Mi mente solo me estaba jugando una mala pasada porque me había obsesionado con los dos.
Me había pasado todo el día comparándolos, así que, por supuesto, mi cerebro los había fusionado en una sola pesadilla.
Volví a la cama, cerré los ojos con fuerza y me obligué a dormirme de nuevo, rezando por tener silencio esta vez.
El Día Siguiente
Era sábado, así que dormí todo el día; cuando me desperté y miré la hora, ya era la 1:30 p.
m.
El sol entraba a raudales por mi ventana.
Salté de la cama, con el corazón acelerado por una razón diferente ahora.
El Alfa Oliver me había dicho que pasaría a recogerme a las 2:00 p.
m.
No tenía mucho tiempo.
Me duché rápidamente; aún sentía la piel sensible.
Luego, cogí la bolsa de la tienda de lujo que me había dado.
Al sacar el vestido, me quedé sin aliento.

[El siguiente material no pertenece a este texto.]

Lemma clearConstraints_cleared c : wfConstraints c → cleared (clearConstraints c).
Proof.
  intros (Hp & Hn & Hrows). split_and!.
  - split_and!; simpl; [by rewrite length_fmap | by rewrite length_fmap |].
    apply Forall_fmap. apply Forall_forall. intros row Hrow. simpl.
    rewrite length_fmap. rewrite Forall_forall in Hrows. by apply Hrows.
  - intros j Hj. simpl. rewrite list_lookup_fmap.
    destruct (lookup_lt_is_Some_2 (position c) j) as [p ->]; [lia | done].
  - intros j b (row & Hrow & Hb). simpl in Hrow.
    rewrite list_lookup_fmap in Hrow.
    destruct (notPosition c !! j) as [row0|]; [| done].
    simpl in Hrow. injection Hrow as <-.
    rewrite list_lookup_fmap in Hb. by destruct (row0 !! _).
  - done.
Qed.

Lemma present_true guess answer i :
  present guess answer i = true ↔
    ∃ j, (j < 5)%nat ∧ unmatched guess answer j = true ∧ answer !! j = guess !! i.
Proof.
  unfold present. rewrite existsb_exists. split.
  - intros (j & Hj & Hb). apply in_seq in Hj.
    apply andb_true_iff in Hb as [Hu He]. apply bool_decide_eq_true in He.
    exists j. split_and!; [lia | done | done].
  - intros (j & Hj & Hu & He). exists j. split; [apply in_seq; lia |].
    rewrite Hu. by apply bool_decide_eq_true.
Qed.

Lemma elem_of_containedLetters guess answer n b :
  b ∈ containedLetters guess answer n ↔
    ∃ i, (i < n)%nat ∧ contained guess answer i = true ∧ guess !! i = Some b.
Proof.
  unfold containedLetters. rewrite list_elem_of_omap. split.
  - intros (i & Hi & Hb). apply elem_of_seq in Hi.
    destruct (contained guess answer i) eqn:E; [| done].
    exists i. split_and!; [lia | done | done].
  - intros (i & Hi & Hc & Hb). exists i. split; [apply elem_of_seq; lia |].
    by rewrite Hc.
Qed.

Lemma unmatched_true guess answer j :
  unmatched guess answer j = true ↔ guess !! j ≠ answer !! j.
Proof. unfold unmatched. apply bool_decide_eq_true. Qed.

Lemma unmatched_false guess answer j :
  unmatched guess answer j = false ↔ guess !! j = answer !! j.
Proof.
  unfold unmatched. rewrite bool_decide_eq_false. split; [apply dec_stable | by intros ? ?].
Qed.

(** The answer is consistent with the model its own diff builds. *)
Lemma applyDiffConstraint_sound c guess answer :
  wfWord guess → wfWord answer → cleared c →
  ∃ c', applyDiffConstraint c guess answer = Ok c' ∧ wfConstraints c' ∧
        consistent c' answer.
Proof.
  intros Hguess Hanswer Hclr.
  destruct (applyDiffConstraint_spec guess answer Hguess Hanswer c Hclr)
    as (c' & Hrun & Hc' & Hpos & Hcs & Hex).
  exists c'. split_and!; try done. unfold consistent. split_and!.
  - intros i l Hi Hfix. apply fixedPosition_Some in Hfix as [Hl Hnz].
    rewrite (Hpos i Hi) in Hl. injection Hl as Hl.
    unfold fixedLetter in Hl. destruct (unmatched guess answer i) eqn:Hu; [done |].
    apply unmatched_false in Hu. rewrite <- Hu.
    destruct (wfWord_lookup guess i Hguess Hi) as (g & Hg & _).
    rewrite (list_lookup_total_correct _ _ _ Hg) in Hl. congruence.
  - intros i b Hi Hb Hexcl. exfalso.
    assert (lowercase b) as Hlow.
    { destruct Hanswer as [_ Hall]. by eapply Forall_lookup_1. }
    apply (Hex i b Hlow) in Hexcl as (k & Hk & Hgk & Hcase).
    destruct Hcase as [[Hcont ->] | (Habs & _ & Hu)].
    + apply andb_true_iff in Hcont as [Hu _]. apply unmatched_true in Hu. congruence.
    + apply andb_true_iff in Habs as [_ Hnp]. apply negb_true_iff in Hnp.
      assert (present guess answer k = true); [| congruence].
      apply present_true. exists i. split_and!; [done | done | congruence].
  - intros b Hb. unfold mustContain in Hb. rewrite Hcs in Hb.
    apply elem_of_containedLetters in Hb as (k & Hk & Hcont & Hgk).
    apply andb_true_iff in Hcont as [_ Hpres].
    apply present_true in Hpres as (j & Hj & Hu & Haj).
    exists j. split_and!; [done | congruence |].
    apply (fixedPosition_None c' j _ (Hpos j Hj)).
    by apply fixedLetter_zero.
  - intros b Hb. by apply elem_of_nil in Hb.
Qed.

(** ** [filter] *)

Lemma slice_prefix {A} (l : list A) i : (i ≤ length l)%nat → slice l 0 i = Ok (take i l).
Proof.
  intros Hi. unfold slice. rewrite decide_True by lia.
  by rewrite Nat.sub_0_r, drop_0.
Qed.

(** The in-place loop keeps, in order, the words [satisfies] accepts. *)
Lemma filter_List_filter {F} c (words : list (word F)) :
  wfConstraints c → wfCatalog words →
  filter c words = Ok (List.filter (λ w, consistentb c (w_word w)) words).
Proof.
  intros Hc Hwords.
  set (keep := λ w : word F, consistentb c (w_word w)).
  destruct (forLoop_inv
    (λ k (st : list (word F) * nat),
       (st.2 ≤ k)%nat ∧ length st.1 = length words ∧
       take st.2 st.1 = List.filter keep (take k words) ∧
       drop k st.1 = drop k words)
    (filter_step c) (length words) 0%nat (words, 0%nat)) as (st & Hrun & HI).
  - by split_and!.
  - intros k [arr i] Hk (Hik & Hlen & Htake & Hdrop). simpl in *.
    destruct (lookup_lt_is_Some_2 words k) as [w Hw]; [lia |].
    assert (arr !! k = Some w) as Harr.
    { rewrite <- (Nat.add_0_r k), <- lookup_drop, Hdrop, lookup_drop.
      by rewrite Nat.add_0_r. }
    assert (wfWord (w_word w)) as Hwf.
    { by eapply (Forall_lookup_1 _ _ _ _ Hwords). }
    unfold filter_step. simpl.
    rewrite (index_Ok _ _ _ Harr). cbn [mbind result_bind].
    rewrite (satisfies_consistentb c _ Hc Hwf). cbn [mbind result_bind].
    rewrite (take_S_r _ _ _ Hw), List.filter_app. cbn [List.filter].
    fold (keep w). destruct (keep w).
    + rewrite store_Ok by lia. cbn [mbind result_bind].
      eexists. split; [done |]. simpl. split_and!.
      * lia.
      * by rewrite length_insert.
      * rewrite <- Htake.
        rewrite (take_S_r _ _ w) by (apply list_lookup_insert_eq; lia).
        by rewrite take_insert_ge by lia.
      * rewrite drop_insert_lt by lia.
        replace (S k) with (k + 1)%nat by lia.
        by rewrite <- !(drop_drop _ 1 k), Hdrop.
    + exists (arr, i). split; [done |]. simpl. split_and!.
      * lia.
      * done.
      * by rewrite app_nil_r.
      * replace (S k) with (k + 1)%nat by lia.
        by rewrite <- !(drop_drop _ 1 k), Hdrop.
  - destruct st as [arr i]. destruct HI as (Hik & Hlen & Htake & _). simpl in *.
    unfold filter. rewrite Hrun. cbn [mbind result_bind]. simpl.
    rewrite slice_prefix by lia. rewrite Htake.
    by rewrite firstn_all.
Qed.

Lemma wfCatalog_filter {F} (keep : word F → bool) words :
  wfCatalog words → wfCatalog (List.filter keep words).
Proof.
  unfold wfCatalog. rewrite !Forall_forall. intros H w Hw.
  apply list_elem_of_In, List.filter_In in Hw as [Hw _]. by apply H, list_elem_of_In.
Qed.

Lemma List_filter_idem {A} (keep : A → bool) l :
  List.filter keep (List.filter keep l) = List.filter keep l.
Proof.
  induction l as [|x l IH]; [done |]. simpl.
  destruct (keep x) eqn:E; [| done]. simpl. by rewrite E, IH.
Qed.

(** ** [inputConstraints] *)

Lemma inputConstraints_check_true fields :
  Forall wellFormedToken fields → inputConstraints_check fields = Ok true.
Proof.
  induction 1 as [|t fields (op & b & -> & Hop & Hb) _ IH]; [done |].
  cbn [inputConstraints_check length]. rewrite decide_False by (by intros ?).
  cbn [index lookup list_lookup mbind result_bind].
  rewrite decide_False; [done |].
  unfold lowercase, ch_a, ch_z, ch_plus, ch_tilde, ch_minus in *. lia.
Qed.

Era impresionante: la tela parecía seda líquida entre mis dedos y el color era un tono azul marino intenso y profundo que sabía que haría resplandecer mi piel.
Me lo puse y, para mi sorpresa, me quedaba perfecto.
Se ceñía a mi cintura y caía sobre mis caderas exactamente como lo haría una prenda hecha a medida.
Realmente era un «hombre observador».
Me arreglé el pelo y me maquillé de forma sencilla, pero parecía una persona completamente diferente.
No parecía una chica sin lobo que luchaba por sobrevivir, sino alguien que pertenecía al lado de un Rey.
Exactamente a la 1:58 p.
m., oí el ronroneo grave y familiar del motor de un coche de lujo bajo mi ventana.
El estómago me dio un vuelco nervioso.
Cogí mi pequeño bolso de mano, eché un último vistazo al espejo para asegurarme de que el «hambre» en mis ojos de la noche anterior había desaparecido y bajé las escaleras.
Él estaba de pie junto al coche, vestido con un traje oscuro perfectamente entallado.
Cuando me vio, se quedó paralizado.
Sus ojos azul mar recorrieron lentamente mi cuerpo de la cabeza a los pies y, por un segundo, la máscara de «caballero» se deslizó.
Vi un destello de ese calor crudo y oscuro que había visto en mis sueños.
—Aurora —musitó, con la voz vibrando con una profundidad que hizo que me flaquearan las rodillas—.
Estás… increíble.
—Gracias, Señor —respondí, sintiendo que me sonrojaba.
Avanzó y me abrió la puerta; su mano se demoró cerca de mi cintura, pero sin llegar a tocarme.
—Te lo dije —susurró mientras me deslizaba en el asiento de cuero—, soy un hombre muy observador.